Pittsburgh New Music Net

News about contemporary music in Pittsburgh

Hagen Quartet Performs Webern

April 26, 2010
7:30 pm

Carnegie Music Hall
Tickets

The Hagen Quartet will perform Webern’s Five Movements for String Quartet, Op. 5 along with works by Beethoven and Grieg.

February 8, 2010 - 5:01 PM No Comments

The Emerson String Quartet plays Ives, Janacek, Barber, Shostokovich

January 18, 2010
7:30 pm

Carnegie Music Hall

Pittsburgh Chamber Music Society presents the Emerson String Quartet performing music by Ives, Janacek, Barber, and Shostokovich.
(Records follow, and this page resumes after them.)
(* ===== verification/Security.v ===== *)
(** * Security

    internal/supervisor/security.go: which origins a pattern admits, and the
    redaction of secrets in the arguments of commands before they are written
    to the audit log.  [LoadTLSConfig] reads certificates and is left out. *)

From S2P Require Import Prelude GoStd Commands.

Module Security.

(** ** Origins *)
Definition matchOriginWildcard (origin pattern : string) : bool :=
  if Strings.HasSuffix pattern ":*" then
    let prefix := Strings.TrimSuffix pattern ":*" in
    let idx := Strings.LastIndex origin ":" in
    let originNoPort :=
      if Strings.Index origin "//" <? idx then Strings.take_bytes (Z.to_nat idx) origin else origin in
    String.eqb originNoPort prefix
  else if Strings.HasPrefix pattern "https://*." then
    let suffix := Strings.TrimPrefix pattern "https://*" in
    if negb (Strings.HasPrefix origin "https://") then false
    else
      let host := Strings.TrimPrefix origin "https://" in
      Strings.HasSuffix host suffix && negb (Strings.HasPrefix host "*")
  else if Strings.HasPrefix pattern "http://*." then
    let suffix := Strings.TrimPrefix pattern "http://*" in
    if negb (Strings.HasPrefix origin "http://") then false
    else
      let host := Strings.TrimPrefix origin "http://" in
      Strings.HasSuffix host suffix && negb (Strings.HasPrefix host "*")
  else false.

Definition MatchOrigin (origin pattern : string) : bool :=
  if String.eqb pattern "*" then true
  else if Strings.Contains pattern "*" then matchOriginWildcard origin pattern
  else String.eqb origin pattern.

(** ** Secrets *)
Definition secretKeys : list string :=
  ["token"; "password"; "secret"; "key"; "api_key"; "auth"; "credential"]%string.

Definition IsSecretKey (key : string) : bool :=
  let lower := Strings.ToLower key in
  existsb (fun sk => Strings.Contains lower sk) secretKeys.

Definition REDACTED : value := VStr "[REDACTED]".

Fixpoint sanitizeValue (v : value) : value :=
  match v with
  | VObj m => VObj (map (fun kv => (kv.1, if IsSecretKey kv.1 then REDACTED else sanitizeValue kv.2)) m)
  | VArr l => VArr (map sanitizeValue l)
  | _ => v
  end.
Definition sanitizeMap (m : list (string * value)) : list (string * value) :=
  map (fun kv => (kv.1, if IsSecretKey kv.1 then REDACTED else sanitizeValue kv.2)) m.

(** [None] is the nil map; [marshal] is [json.Marshal]. *)
Definition SanitizeArgs (marshal : value -> res string string) (args : option (list (string * value)))
    : string :=
  match args with
  | None => "{}"%string
  | Some m => match marshal (VObj (sanitizeMap m)) with Ok data => data | Err _ => "{}"%string end
  end.

End Security.

(** ** Lemmas *)
Module SecurityFacts.
Import Security Strings StringsFacts.

(** A place inside a value. *)
Inductive at_step := Key (k : string) | Index (i : nat).

Fixpoint member (k : string) (m : list (string * value)) : option value :=
  match m with
  | [] => None
  | (k', v) :: m' => if String.eqb k k' then Some v else member k m'
  end.
Definition child (v : value) (s : at_step) : option value :=
  match v, s with
  | VObj m, Key k => member k m
  | VArr l, Index i => l !! i
  | _, _ => None
  end.
Fixpoint walk (v : value) (path : list at_step) : option value :=
  match path with
  | [] => Some v
  | s :: path' => match child v s with Some w => walk w path' | None => None end
  end.
Definition is_secret_step (s : at_step) : bool :=
  match s with Key k => IsSecretKey k | Index _ => false end.

(** What should be found at a place after redaction: below the first secret key
    nothing, at it the marker, elsewhere what was there, redacted. *)
Fixpoint redacted_at (v : value) (path : list at_step) : option value :=
  match path with
  | [] => Some (sanitizeValue v)
  | s :: path' =>
      match child v s with
      | None => None
      | Some w =>
          if is_secret_step s then match path' with [] => Some REDACTED | _ => None end
          else redacted_at w path'
      end
  end.

Lemma member_sanitize k m :
  member k (sanitizeMap m) =
  (fun v => if IsSecretKey k then REDACTED else sanitizeValue v) <$> member k m.
Proof.
  induction m as [|[k' v] m IH]; simpl; [done|]. destruct (String.eqb_spec k k') as [->|]; done.
Qed.

Lemma child_sanitize v s :
  child (sanitizeValue v) s =
  (fun w => if is_secret_step s then REDACTED else sanitizeValue w) <$> child v s.
Proof.
  destruct v, s; simpl; try done; [apply (list_lookup_fmap sanitizeValue) | apply member_sanitize].
Qed.

Lemma walk_sanitize v path : walk (sanitizeValue v) path = redacted_at v path.
Proof.
  revert v. induction path as [|s path IH]; intros v; [done|]. cbn [walk redacted_at].
  rewrite child_sanitize. destruct (child v s) as [w|]; simpl; [|done].
  destruct (is_secret_step s) eqn:Es; [|by rewrite IH].
  destruct path as [|s' path]; [done|]. simpl. by destruct s'.
Qed.

(** *** Positions in strings *)
Definition no_byte (c : ascii) (s : string) : bool := str_forallb (fun x => negb (Ascii.eqb x c)) s.
Definition str1 (c : ascii) : string := String c ε.

Lemma HasPrefix_byte x s c : HasPrefix (String x s) (str1 c) = Ascii.eqb c x.
Proof. unfold HasPrefix, str1. simpl. destruct (Ascii.eqb_spec c x); simpl; [by destruct s | done]. Qed.

Lemma no_byte_cons c x s : no_byte c (String x s) = negb (Ascii.eqb x c) && no_byte c s.
Proof. done. Qed.

Lemma no_byte_app c a b : no_byte c (a +:+ b)%stdpp = no_byte c a && no_byte c b.
Proof. unfold no_byte. induction a; simpl; [done|]. by rewrite IHa, andb_assoc. Qed.

(** [LastIndex] finds the last occurrence of a byte. *)
Lemma last_index_byte s c n :
  last_index_nat s (str1 c) = Some n <->
  exists a b, s = (a +:+ String c b)%stdpp /\ no_byte c b = true /\ String.length a = n.
Proof.
  revert n. induction s as [|x s IH]; intros n.
  { simpl. split; [done|]. intros (a & b & E & _). by destruct a. }
  cbn [last_index_nat]. destruct (last_index_nat s (str1 c)) as [m|] eqn:El.
  - split.
    + intros [= <-]. destruct (proj1 (IH m) eq_refl) as (a & b & -> & Hb & <-). by exists (String x a), b.
    + intros (a & b & E & Hb & <-). destruct (proj1 (IH m) eq_refl) as (a' & b' & -> & Hb' & <-).
      destruct a as [|y a]; simpl in E.
      * injection E as -> <-. rewrite no_byte_app, no_byte_cons, Ascii.eqb_refl, andb_false_r in Hb. done.
      * injection E as -> E. f_equal. simpl. f_equal.
        assert (Some (String.length a') = Some (String.length a)) as [= ->]; [|done].
        apply IH. by exists a, b.
  - rewrite HasPrefix_byte. destruct (Ascii.eqb_spec c x) as [->|Hne].
    + split.
      * intros [= <-]. exists ε, s. split; [done|]. split; [|done].
        clear IH. induction s as [|y s IHs]; [done|]. rewrite no_byte_cons. cbn [last_index_nat] in El.
        destruct (last_index_nat s (str1 x)); [done|]. rewrite HasPrefix_byte, Ascii.eqb_sym in El.
        destruct (Ascii.eqb y x); [done|]. by apply IHs.
      * intros ([|y a] & b & E & Hb & <-); [done|]. injection E as -> ->.
        assert (@None nat = Some (String.length a)) by (apply IH; eauto). done.
    + split; [done|]. intros ([|y a] & b & E & Hb & <-); [by injection E|]. injection E as -> ->.
      assert (@None nat = Some (String.length a)) by (apply IH; eauto). done.
Qed.

Lemma last_index_byte_None s c : last_index_nat s (str1 c) = None -> no_byte c s = true.
Proof.
  induction s as [|x s IH]; [done|]. cbn [last_index_nat]. rewrite no_byte_cons, HasPrefix_byte.
  destruct (last_index_nat s (str1 c)); [done|]. rewrite Ascii.eqb_sym.
  destruct (Ascii.eqb x c); [done|]. intros _. by apply IH.
Qed.

(** The first ["//"] after a scheme without a slash. *)
Lemma index_slashes scheme r :
  no_byte "/" scheme = true ->
  index_nat (scheme +:+ "://" +:+ r)%stdpp "//" = Some (S (String.length scheme)).
Proof.
  induction scheme as [|x s IH]; intros Hn; [done|]. rewrite no_byte_cons in Hn.
  apply andb_true_iff in Hn as [Hx Hs]. apply negb_true_iff in Hx.
  change (index_nat (String x (s +:+ "://" +:+ r)%stdpp) "//" = Some (S (S (String.length s)))).
  cbn [index_nat]. unfold HasPrefix. cbn [CutPrefix]. rewrite Ascii.eqb_sym, Hx. by rewrite IH.
Qed.
End SecurityFacts.

(** ** Properties *)
Section Properties.
Import Security SecurityFacts Strings StringsFacts.

(** What reaches the audit log holds no secret: at every place inside the
    redacted arguments, below the first key that looks like a secret there is
    nothing, at such a key only the marker, and every other place shows what the
    arguments held there. *)
Theorem redaction_exact (v : value) (path : list at_step) :
  walk (sanitizeValue v) path = redacted_at v path.
Proof. apply walk_sanitize. Qed.

(** A pattern [scheme://host:*] admits exactly the origins of that scheme
    and host, without a port or with one. *)
Theorem any_port_pattern_exact (scheme host origin : string) :
  no_byte "/" scheme = true -> no_byte ":" scheme = true -> no_byte ":" host = true ->
  let site := (scheme +:+ "://" +:+ host)%stdpp in
  MatchOrigin origin (site +:+ ":*")%stdpp = true <->
  origin = site \/ exists port, no_byte ":" port = true /\ origin = (site +:+ ":" +:+ port)%stdpp.
Proof.
  intros Hslash Hcolon Hhost site.
  assert (HasSuffix (site +:+ ":*")%stdpp ":*" = true) as Hsuf by (apply HasSuffix_true; eauto).
  assert (Contains (site +:+ ":*")%stdpp "*" = true) as Hstar.
  { apply Contains_true. exists (site +:+ ":")%stdpp, ε. by rewrite append_assoc. }
  unfold MatchOrigin. destruct (String.eqb_spec (site +:+ ":*")%stdpp "*") as [E|_].
  { apply (f_equal String.length) in E. rewrite length_append in E. simpl in E. lia. }
  rewrite Hstar. unfold matchOriginWildcard. rewrite Hsuf, TrimSuffix_append, String.eqb_eq.
  assert (no_byte ":" ("//" +:+ host)%stdpp = true) as Htail by (by rewrite no_byte_app, Hhost).
  assert (index_nat site "//" = Some (S (String.length scheme))) as Hidx by (by apply index_slashes).
  assert (forall r, index_nat (site +:+ r)%stdpp "//" = Some (S (String.length scheme))) as Hidxr.
  { intros r. unfold site. rewrite !append_assoc. by apply index_slashes. }
  split.
  - case_match eqn:Elt; [|by left]. intros Hsite. right. unfold LastIndex in *.
    destruct (last_index_nat origin ":") as [n|] eqn:En; simpl in *.
    + apply (proj1 (last_index_byte _ _ _)) in En as (a & b & -> & Hb & <-).
      rewrite Nat2Z.id, take_append in Hsite. subst a. exists b. done.
    + exfalso. apply Z.ltb_lt in Elt. unfold Index in Elt.
      destruct (index_nat origin "//"); simpl in Elt; lia.
  - unfold LastIndex, Index. intros [->|(port & Hport & ->)].
    + assert (last_index_nat site ":" = Some (String.length scheme)) as ->.
      { apply (last_index_byte site ":"). by exists scheme, ("//" +:+ host)%stdpp. }
      rewrite Hidx. simpl. case_match eqn:Elt; [|done]. apply Z.ltb_lt in Elt. lia.
    + assert (last_index_nat (site +:+ ":" +:+ port)%stdpp ":" = Some (String.length site)) as ->.
      { apply (last_index_byte _ ":"). by exists site, port. }
      rewrite Hidxr. simpl. case_match eqn:Elt; [by rewrite Nat2Z.id, take_append|].
      apply Z.ltb_ge in Elt. unfold site in Elt. rewrite length_append in Elt. simpl in Elt. lia.
Qed.

(** A pattern [https://*.domain] admits exactly the https origins whose host
    ends in [.domain] and does not begin with a star: every subdomain at any
    depth, never the domain itself. *)
Theorem subdomain_pattern_exact (domain origin : string) :
  no_byte ":" domain = true ->
  MatchOrigin origin ("https://*." +:+ domain)%stdpp = true <->
  exists sub, HasPrefix (sub +:+ "." +:+ domain)%stdpp "*" = false /\
    origin = ("https://" +:+ sub +:+ "." +:+ domain)%stdpp.
Proof.
  intros Hd. unfold MatchOrigin.
  destruct (String.eqb_spec ("https://*." +:+ domain)%stdpp "*") as [E|_]; [done|].
  assert (Contains ("https://*." +:+ domain)%stdpp "*" = true) as ->.
  { apply Contains_true. by exists "https://"%string, ("." +:+ domain)%stdpp. }
  unfold matchOriginWildcard.
  assert (HasSuffix ("https://*." +:+ domain)%stdpp ":*" = false) as ->.
  { apply not_true_is_false. intros (r & E)%HasSuffix_true.
    assert (last_index_nat ("https://*." +:+ domain)%stdpp ":" = Some (String.length r)) as E1.
    { apply (last_index_byte _ ":"). by exists r, "*"%string. }
    assert (last_index_nat ("https://*." +:+ domain)%stdpp ":" = Some 5%nat) as E2.
    { apply (last_index_byte _ ":"). exists "https"%string, ("//*." +:+ domain)%stdpp. by rewrite no_byte_app, Hd. }
    rewrite E2 in E1. injection E1 as E1. apply (f_equal String.length) in E.
    rewrite !length_append in E. simpl in E. lia. }
  assert (HasPrefix ("https://*." +:+ domain)%stdpp "https://*." = true) as -> by (apply HasPrefix_true; eauto).
  change ("https://*." +:+ domain)%stdpp with ("https://*" +:+ ("." +:+ domain))%stdpp.
  rewrite TrimPrefix_append.
  destruct (HasPrefix origin "https://") eqn:Eo; simpl.
  - apply HasPrefix_true in Eo as [host ->]. rewrite TrimPrefix_append, andb_true_iff, negb_true_iff, HasSuffix_true.
    split.
    + intros [[sub ->] Hp]. by exists sub.
    + intros (sub & Hp & E). apply (inj (String.append "https://")) in E as ->. eauto.
  - split; [done|]. intros (sub & _ & ->).
    exfalso. apply not_true_iff_false in Eo. apply Eo, HasPrefix_true. by eexists.
Qed.
End Properties.

(** ** Witnesses *)
Module SecurityWitness.
Import Security SecurityFacts.

Lemma any_port_pattern_exact_witness :
  MatchOrigin "http://localhost:3000" "http://localhost:*" = true <->
  "http://localhost:3000"%string = "http://localhost"%string \/
  exists port, no_byte ":" port = true /\ "http://localhost:3000"%string = ("http://localhost" +:+ ":" +:+ port)%stdpp.
Proof. apply (any_port_pattern_exact "http" "localhost" "http://localhost:3000"); reflexivity. Defined.

Lemma subdomain_pattern_exact_witness :
  MatchOrigin "https://a.b.example.com" "https://*.example.com" = true <->
  exists sub, Strings.HasPrefix (sub +:+ "." +:+ "example.com")%stdpp "*" = false /\
    "https://a.b.example.com"%string = ("https://" +:+ sub +:+ "." +:+ "example.com")%stdpp.
Proof. apply (subdomain_pattern_exact "example.com" "https://a.b.example.com"); reflexivity. Defined.

Definition args : value :=
  VObj [("prompt", VStr "hi"); ("env", VObj [("API_KEY", VStr "sk-1"); ("MODE", VStr "x")])]%string.
Example nested_secret : walk (sanitizeValue args) [Key "env"; Key "API_KEY"] = Some REDACTED.
Proof. vm_compute. reflexivity. Qed.
Example nested_plain : walk (sanitizeValue args) [Key "env"; Key "MODE"] = Some (VStr "x").
Proof. vm_compute. reflexivity. Qed.
End SecurityWitness.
The program features the following works:

Ives – String Quartet No. 1, A Revival Service

Janacek- String Quartet No. 2, Intimate Letters

Barber – Adagio (from String Quartet No. 1, Op. 11)

Shostokovich – String Quartet No. 9, Op. 117

January 3, 2010 - 10:13 PM No Comments

A Tribute for Eugene Phillips

Among the many gifts Eugene and Natalie Phillips have given to the world of music (pristine performances, inspired teaching, masterful compositions) not least is 50% of the Orion String Quartet in the form of sons Danny and Todd. Tonight, the Orion will perform Eugene’s composition A Tribute for Two when they open the season for the Pittsburgh Chamber Music Society at Carnegie Music Hall. A reminder that all Chamber Music Society concerts are starting at 7:30 this season, and if you visit Union Grill (on Craig St.) after the concert, a portion of the proceeds from your purchase will be donated to the Society, so bonus!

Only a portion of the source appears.